Institute for Genomic Biology, University of Illinois, Urbana, IL 61801, USA.
Glob Chang Biol. 2013 May;19(5):1572-84. doi: 10.1111/gcb.12155. Epub 2013 Mar 5.
Maize, in rotation with soybean, forms the largest continuous ecosystem in temperate North America, therefore changes to the biosphere-atmosphere exchange of water vapor and energy of these crops are likely to have an impact on the Midwestern US climate and hydrological cycle. As a C4 crop, maize photosynthesis is already CO2 -saturated at current CO2 concentrations ([CO2 ]) and the primary response of maize to elevated [CO2 ] is decreased stomatal conductance (gs ). If maize photosynthesis is not stimulated in elevated [CO2 ], then reduced gs is not offset by greater canopy leaf area, which could potentially result in a greater ET reduction relative to that previously reported in soybean, a C3 species. The objective of this study is to quantify the impact of elevated [CO2 ] on canopy energy and water fluxes of maize (Zea mays). Maize was grown under ambient and elevated [CO2 ] (550 μmol mol(-1) during 2004 and 2006 and 585 μmol mol(-1) during 2010) using Free Air Concentration Enrichment (FACE) technology at the SoyFACE facility in Urbana, Illinois. Maize ET was determined using a residual energy balance approach based on measurements of sensible (H) and soil heat fluxes, and net radiation. Relative to control, elevated [CO2 ] decreased maize ET (7-11%; P < 0.01) along with lesser soil moisture depletion, while H increased (25-30 W m(-2) ; P < 0.01) along with higher canopy temperature (0.5-0.6 °C). This reduction in maize ET in elevated [CO2 ] is approximately half that previously reported for soybean. A partitioning analysis showed that transpiration contributed less to total ET for maize compared to soybean, indicating a smaller role of stomata in dictating the ET response to elevated [CO2 ]. Nonetheless, both maize and soybean had significantly decreased ET and increased H, highlighting the critical role of elevated [CO2 ] in altering future hydrology and climate of the region that is extensively cropped with these species.

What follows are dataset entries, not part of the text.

Lemma validate_mint_Ok s m ctx a :
  ledger_inv s -> amount_wf (mint_amount m) ->
  validate_mint s m mint_policy ctx = Ok a <->
  mint_ok s m ctx /\ a = mk_Amount (supply_of s (mint_asset_id m) + units (mint_amount m)).
Proof.
  intros Hinv Hm. unfold validate_mint, mint_ok, supply_of.
  rewrite <-(ensure_new_commitments_Ok s) by apply Hinv.
  assert (forall cur, ls_issued_supply s !! mint_asset_id m = Some cur -> amount_wf cur) as Hcur.
  { intros cur Hl. by destruct (inv_supply s Hinv _ _ Hl). }
  destruct (ls_issued_supply s !! mint_asset_id m) as [cur|] eqn:Hl; split.
  - intros H'. inv_ok. unfold ensure_registered_asset in Hx. inv_ok. zbool.
    destruct_units.
    apply amount_checked_add_wf in H' as [Hu Hw]; [|by apply Hcur|done].
    destruct a as [u]. cbn in *. unfold amount_wf in Hw. cbn in Hw. subst u. naive_solver lia.
  - intros [(Ha & -> & -> & Hu) ->]. unfold ensure_registered_asset.
    rewrite bool_decide_eq_true_2 by done. cbn.
    specialize (Hcur cur eq_refl). erewrite (proj2 (amount_checked_add_wf _ _ _ Hcur Hm)); [done|].
    unfold amount_wf in *. cbn. lia.
  - intros H'. inv_ok. unfold ensure_registered_asset in Hx. inv_ok. zbool.
    destruct_units.
    injection H' as <-. unfold amount_wf in Hm. destruct (mint_amount m); cbn in *. naive_solver lia.
  - intros [(Ha & -> & -> & Hu) ->]. unfold ensure_registered_asset.
    rewrite bool_decide_eq_true_2 by done. cbn. by destruct (mint_amount m).
Qed.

玉米与大豆轮作,构成了北美温带地区最大的连续生态系统,因此这些作物对水蒸汽和能量的生物群落-大气交换的改变,很可能对美国中西部的气候和水文循环产生影响。作为一种 C4 作物,玉米的光合作用在当前的二氧化碳浓度 ([CO2]) 下已经达到 CO2 饱和,而玉米对高浓度 CO2 的主要反应是气孔导度(gs)降低。如果在高浓度 CO2 下玉米的光合作用没有受到刺激,那么气孔导度的降低不会被更大的冠层叶面积所抵消,这可能导致相对于先前报道的 C3 物种大豆的蒸散量更大的减少。本研究的目的是量化高浓度 CO2 对玉米(Zea mays)冠层能量和水分通量的影响。2004 年和 2006 年,玉米在伊利诺伊州厄巴纳市的 SoyFACE 设施中使用自由空气浓度富集(FACE)技术,在大气和高浓度 CO2(550 μmol mol-1)下生长,2010 年为 585 μmol mol-1。利用基于感热(H)和土壤热通量以及净辐射测量的剩余能量平衡方法,确定了玉米的蒸散量。与对照相比,高浓度 CO2 降低了玉米的蒸散量(7-11%;P<0.01),同时土壤水分消耗减少,而 H 增加(25-30 W m-2;P<0.01),同时冠层温度升高(0.5-0.6°C)。与先前报道的大豆相比,高浓度 CO2 下玉米蒸散量的减少约为一半。分配分析表明,与大豆相比,玉米蒸腾作用对总蒸散量的贡献较小,这表明气孔在决定蒸散对高浓度 CO2 的响应方面的作用较小。尽管如此,玉米和大豆的蒸散量都显著减少,H 增加,这突出表明高浓度 CO2 在改变该地区广泛种植这些物种的未来水文学和气候方面发挥着关键作用。